In http://album.home.sapo.pt/diversos/tasca01.jpg
Os
reformados beberricavam o vinho fresco, a canícula a entrar por todos os poros.
Nem a ventoinha valia para capar o calor. Suavam. Mas já não estavam
angustiados, sem saberem se as reformas eram pagas na próxima visita aos
correios.
Sorriam.
Estavam animados, depois de desfeita a mordaça ditada pelos do estrangeiro, em
assassino concubinato com políticos traidores. Os reformados renasciam.
Voltavam às utopias da juventude, às utopias revolucionárias. Às utopias já
mais pragmáticas quando frequentavam o sindicato, de como punham forças ao
serviço da doutrinação dos operários. A tasca onde jogavam às cartas estava
repleta de cartazes evocativos da ortodoxia comunista.
Do
nada, um deles acenou no sentido da televisão. Passava em repetição um programa
de humor quando os traidores mancomunados com os fascistas internacionais ainda
semeavam o terror da pobreza. Era estranho: para os parâmetros ditados pela
cúpula do partido, aquele humorista era persona
non grata. Fora um deles, mas tresmalhou-se. A imperdoável dissidência. São
mais inimigos que os adversários de sempre.
Mas os
camaradas reformados estavam extasiados a relembrar o episódio emblemático do humorista.
Ele usava sarcasmo para parodiar a crise ordenada pelos meirinhos do fascismo
internacional. Desta vez, os reformados riam-se do número. Não é que já
sentissem que a crise tinha levantado voo com a expulsão dos vendilhões, que
talvez o tempo ainda fosse escasso a não ser para descerrar o ânimo. Mas
riam-se. Aqueles eram dias bem dispostos. E até a proibição das cúpulas tinha
sido evitada.
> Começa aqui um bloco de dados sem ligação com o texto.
(* ===== verification/ServerTests.v ===== *)
(** The unit tests of [crates/core/src/server.rs].

    The library's side of the service is a stand-in: responses of axum have a status
    and a body, the limit layer rejects a request by its [content-length] and lets a
    longer body fail when it is read, and the mock upstream is the client that
    reaches it. *)

From S2P Require Import Prelude RustStr Float64 Json Http Billing Types Middleware Report Auth Server.
From S2P Require Import JsonReader UnitTests.
Import Model.
Local Open Scope Z_scope.
Local Open Scope test_scope.

Definition clk : Clock := {| now := from_secs 10000; utc_year := 2026; utc_month := 6 |}.

Definition env : Surroundings :=
  {| clock_request := clk; clock_response := clk; report_files := fun _ => None;
     tokenless_env := None |}.

Definition json_into_response (v : Value) : HttpResponse :=
  {| rsp_status := 200; rsp_headers := [("content-type", "application/json")];
     rsp_body := match to_vec v with Ok b => b | _ => EmptyString end |}.

Definition status_response (s : StatusCode) : HttpResponse :=
  {| rsp_status := s; rsp_headers := []; rsp_body := EmptyString |}.

Definition body_limit (max : Z) (req : HttpRequest) : Res HttpResponse HttpRequest :=
  if content_length_exceeds max (rq_headers req) then Err (status_response 413)
  else Ok {| rq_method := rq_method req; rq_path := rq_path req; rq_headers := rq_headers req;
             rq_body := to_bytes max (rq_body req); rq_role := rq_role req |}.

(** A middleware that selects a channel with this URL. *)
Definition UpstreamMiddleware (url : string) : ProxyMiddleware unit := {|
  mw_name := "upstream";
  on_request _ rc :=
    let '(req, ctx) := rc in
    st_ret (req, ctx_insert EXT_SELECTED_CHANNEL (ExtChannel
      {| cc_url := url; cc_api_key := "sk-test"; cc_protocol := AnthropicMessages;
         cc_name := "test"; cc_rewrite_path := None |}) ctx);
  on_response _ _ res := st_ret res;
  on_init := default_on_init
|}.

(** No test but one reaches an upstream. *)
Definition no_upstream : Client (W := unit) := fun _ w =>
  (w, Err {| is_timeout := false; is_connect := true; send_text := "refused" |}).

Definition build_test_router (config : ProxyConfig) (middlewares : list (ProxyMiddleware unit))
    (client : Client) (req : HttpRequest) : option HttpResponse :=
  let state := {| ps_config := config; ps_middlewares := middlewares; ps_client := client;
                  ps_cost_recorder := None |} in
  (build_router json_into_response (fun _ _ => EmptyString) (fun _ => None) (fun _ => None)
     status_response body_limit state env req
     {| next_request_id := 1; sh_cursors := ∅; sh_world := tt |}).2.

Definition get_request (path : string) (headers : HeaderMap) : HttpRequest :=
  {| rq_method := "GET"; rq_path := path; rq_headers := headers; rq_body := Ok EmptyString;
     rq_role := None |}.
Definition post_json (path body : string) : HttpRequest :=
  {| rq_method := "POST"; rq_path := path; rq_headers := [("content-type", "application/json")];
     rq_body := Ok body; rq_role := None |}.

Definition with_api_key (key : string) : ProxyConfig :=
  {| listen := listen ProxyConfig_default; max_body_size := max_body_size ProxyConfig_default;
     upstream_read_timeout := upstream_read_timeout ProxyConfig_default;
     upstream_connect_timeout := upstream_connect_timeout ProxyConfig_default;
     proxy_api_key := Some key; proxy_token := None; proxy_auth_keys := ∅ |}.

Definition test_health_endpoint_returns_200 : bool :=
  let_some response := build_test_router ProxyConfig_default [] no_upstream
                         (get_request "/health" []) in
  rsp_status response =! 200.

Definition test_unknown_path_returns_404 : bool :=
  let_some response := build_test_router ProxyConfig_default [] no_upstream
                         (post_json "/unknown/path" (quotes "{'model':'test'}")) in
  rsp_status response =! 404.

Definition test_auth_failure_returns_401 : bool :=
  let_some response := build_test_router (with_api_key "sk-secret") [] no_upstream
                         (get_request "/health" []) in
  rsp_status response =! 401.

Definition test_auth_success_passes_through : bool :=
  let_some response := build_test_router (with_api_key "sk-secret") [] no_upstream
                         (get_request "/health" [("authorization", "Bearer sk-secret")]) in
  rsp_status response =! 200.

Definition test_body_too_large_returns_413 : bool :=
  let config := {| listen := listen ProxyConfig_default; max_body_size := 1024;
     upstream_read_timeout := upstream_read_timeout ProxyConfig_default;
     upstream_connect_timeout := upstream_connect_timeout ProxyConfig_default;
     proxy_api_key := None; proxy_token := None; proxy_auth_keys := ∅ |} in
  let big_body := Nat.iter 2048 (fun s => "x" +:+ s) EmptyString in
  let_some response := build_test_router config [] no_upstream
                         (post_json "/v1/messages" big_body) in
  rsp_status response =! 413.

Definition test_no_channel_returns_503 : bool :=
  let_some response := build_test_router ProxyConfig_default [] no_upstream
    (post_json "/v1/messages"
       (quotes "{'model':'claude-sonnet','messages':[{'role':'user','content':'hi'}]}")) in
  rsp_status response =! 503.

Definition upstream_url : string := "http://127.0.0.1:40000".

Definition mock_messages_handler : jv :=
  js "{'id': 'msg_123', 'type': 'message', 'role': 'assistant',
       'content': [{'type': 'text', 'text': 'Hello from upstream!'}], 'model': 'claude-sonnet',
       'usage': {'input_tokens': 10, 'output_tokens': 20}}".

(** The client, with the mock server at [upstream_url]. *)
Definition start_mock_upstream : Client (W := unit) := fun up w =>
  let answer status v :=
    (w, Ok {| ur_status := status; ur_headers := [("content-type", "application/json")];
              ur_body := Ok v |}) in
  if bool_decide (up_url up = upstream_url +:+ "/v1/messages") then
    if bool_decide (up_method up = "POST") then answer 200 (write mock_messages_handler)
    else answer 405 EmptyString
  else if starts_with upstream_url (up_url up) then answer 404 EmptyString
  else no_upstream up w.

Definition test_successful_proxy_returns_200 : bool :=
  let middlewares := [UpstreamMiddleware upstream_url] in
  let_some response := build_test_router ProxyConfig_default middlewares start_mock_upstream
    (post_json "/v1/messages"
       (quotes "{'model':'claude-sonnet','max_tokens':1024,'messages':[{'role':'user','content':'hello'}]}")) in
  rsp_status response =! 200.

(** ** Usage of event streams *)

(** [usage.get(k).unwrap().as_u64().unwrap() == n]. *)
Definition counter (usage : Value) (k : string) (n : Z) : bool :=
  let_some v := get k usage in let_some m := as_u64 v in m =! n.

Definition test_extract_usage_from_sse_with_space : bool :=
  let body := String.concat nl (quotes <$> ["event: message_start";
    "data: {'type':'message_start','message':{'usage':{'input_tokens':100,'output_tokens':0}}}";
    EmptyString; "event: message_delta";
    "data: {'type':'message_delta','usage':{'output_tokens':50,'cache_read_input_tokens':30}}";
    EmptyString; EmptyString]) in
  let result := extract_usage_from_sse body in
  let_some usage := get "usage" result in
  counter usage "input_tokens" 100 && counter usage "output_tokens" 50
  && counter usage "cache_read_input_tokens" 30.

Definition test_extract_usage_from_sse_without_space : bool :=
  let body := String.concat nl (quotes <$> ["event:message_start";
    "data:{'type':'message_start','message':{'usage':{'input_tokens':200,'output_tokens':0}}}";
    EmptyString; "event:message_delta";
    "data:{'type':'message_delta','usage':{'output_tokens':80,'cache_read_input_tokens':60}}";
    EmptyString; EmptyString]) in
  let result := extract_usage_from_sse body in
  let_some usage := get "usage" result in
  counter usage "input_tokens" 200 && counter usage "output_tokens" 80
  && counter usage "cache_read_input_tokens" 60.

Definition test_extract_usage_from_sse_mixed_format : bool :=
  let body := String.concat nl (quotes <$> ["event:message_start";
    "data:{'type':'message_start','message':{'usage':{'input_tokens':150,'output_tokens':0}}}";
    EmptyString; "event: message_delta";
    "data: {'type':'message_delta','usage':{'output_tokens':90}}";
    EmptyString; EmptyString]) in
  let result := extract_usage_from_sse body in
  let_some usage := get "usage" result in
  counter usage "input_tokens" 150 && counter usage "output_tokens" 90.

Definition test_normalize_sse_format : bool :=
  let start_data := quotes "data: {'type':'message_start'}" in
  let input := "event:message_start" +:+ nl +:+ quotes "data:{'type':'message_start'}" +:+ nl +:+ nl in
  let output := normalize_sse_format input in
  str_contains "event: message_start" output && str_contains start_data output &&
  let input2 := "event: message_start" +:+ nl +:+ start_data +:+ nl +:+ nl in
  let output2 := normalize_sse_format input2 in
  trim output2 =! trim input2 &&
  let input3 := "event:message_start" +:+ nl +:+ start_data +:+ nl +:+ nl +:+ "event: message_delta"
                +:+ nl +:+ quotes "data:{'type':'message_delta'}" in
  let output3 := normalize_sse_format input3 in
  str_contains "event: message_start" output3 && str_contains start_data output3 &&
  str_contains "event: message_delta" output3 &&
  str_contains (quotes "data: {'type':'message_delta'}") output3.

Example server_tests_pass :
  forallb id
    [test_health_endpoint_returns_200; test_unknown_path_returns_404;
     test_auth_failure_returns_401; test_auth_success_passes_through;
     test_body_too_large_returns_413; test_no_channel_returns_503;
     test_successful_proxy_returns_200; test_extract_usage_from_sse_with_space;
     test_extract_usage_from_sse_without_space; test_extract_usage_from_sse_mixed_format;
     test_normalize_sse_format] = true.
Proof. vm_compute. reflexivity. Qed.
O humorista era, por uns breves instantes, readmitido no campo de
visão, escapando à censura das cúpulas.
O
humorista passava a vista ao empobrecimento mandado vir de fora. Havia sempre
um sol radioso em cada atentado aos direitos golpeados. No fim do número, a
atriz que com ele contracenava, impaciente, atirava-se aos fascistas
internacionais e aos seus mandantes. Irascível, ia dizendo que “estes pulhas estão-nos a f...”, mas o
humorista foi a tempo e tapou-lhe a boca. Sussurrando-lhe ao ouvido: “não sejas vernácula. Diz apenas que nos
estavam a aplicar uma massagem prostática.”
E um
dos reformados, depois de rir a bom rir, sentenciou: “a massagem foi devolvida à procedência.”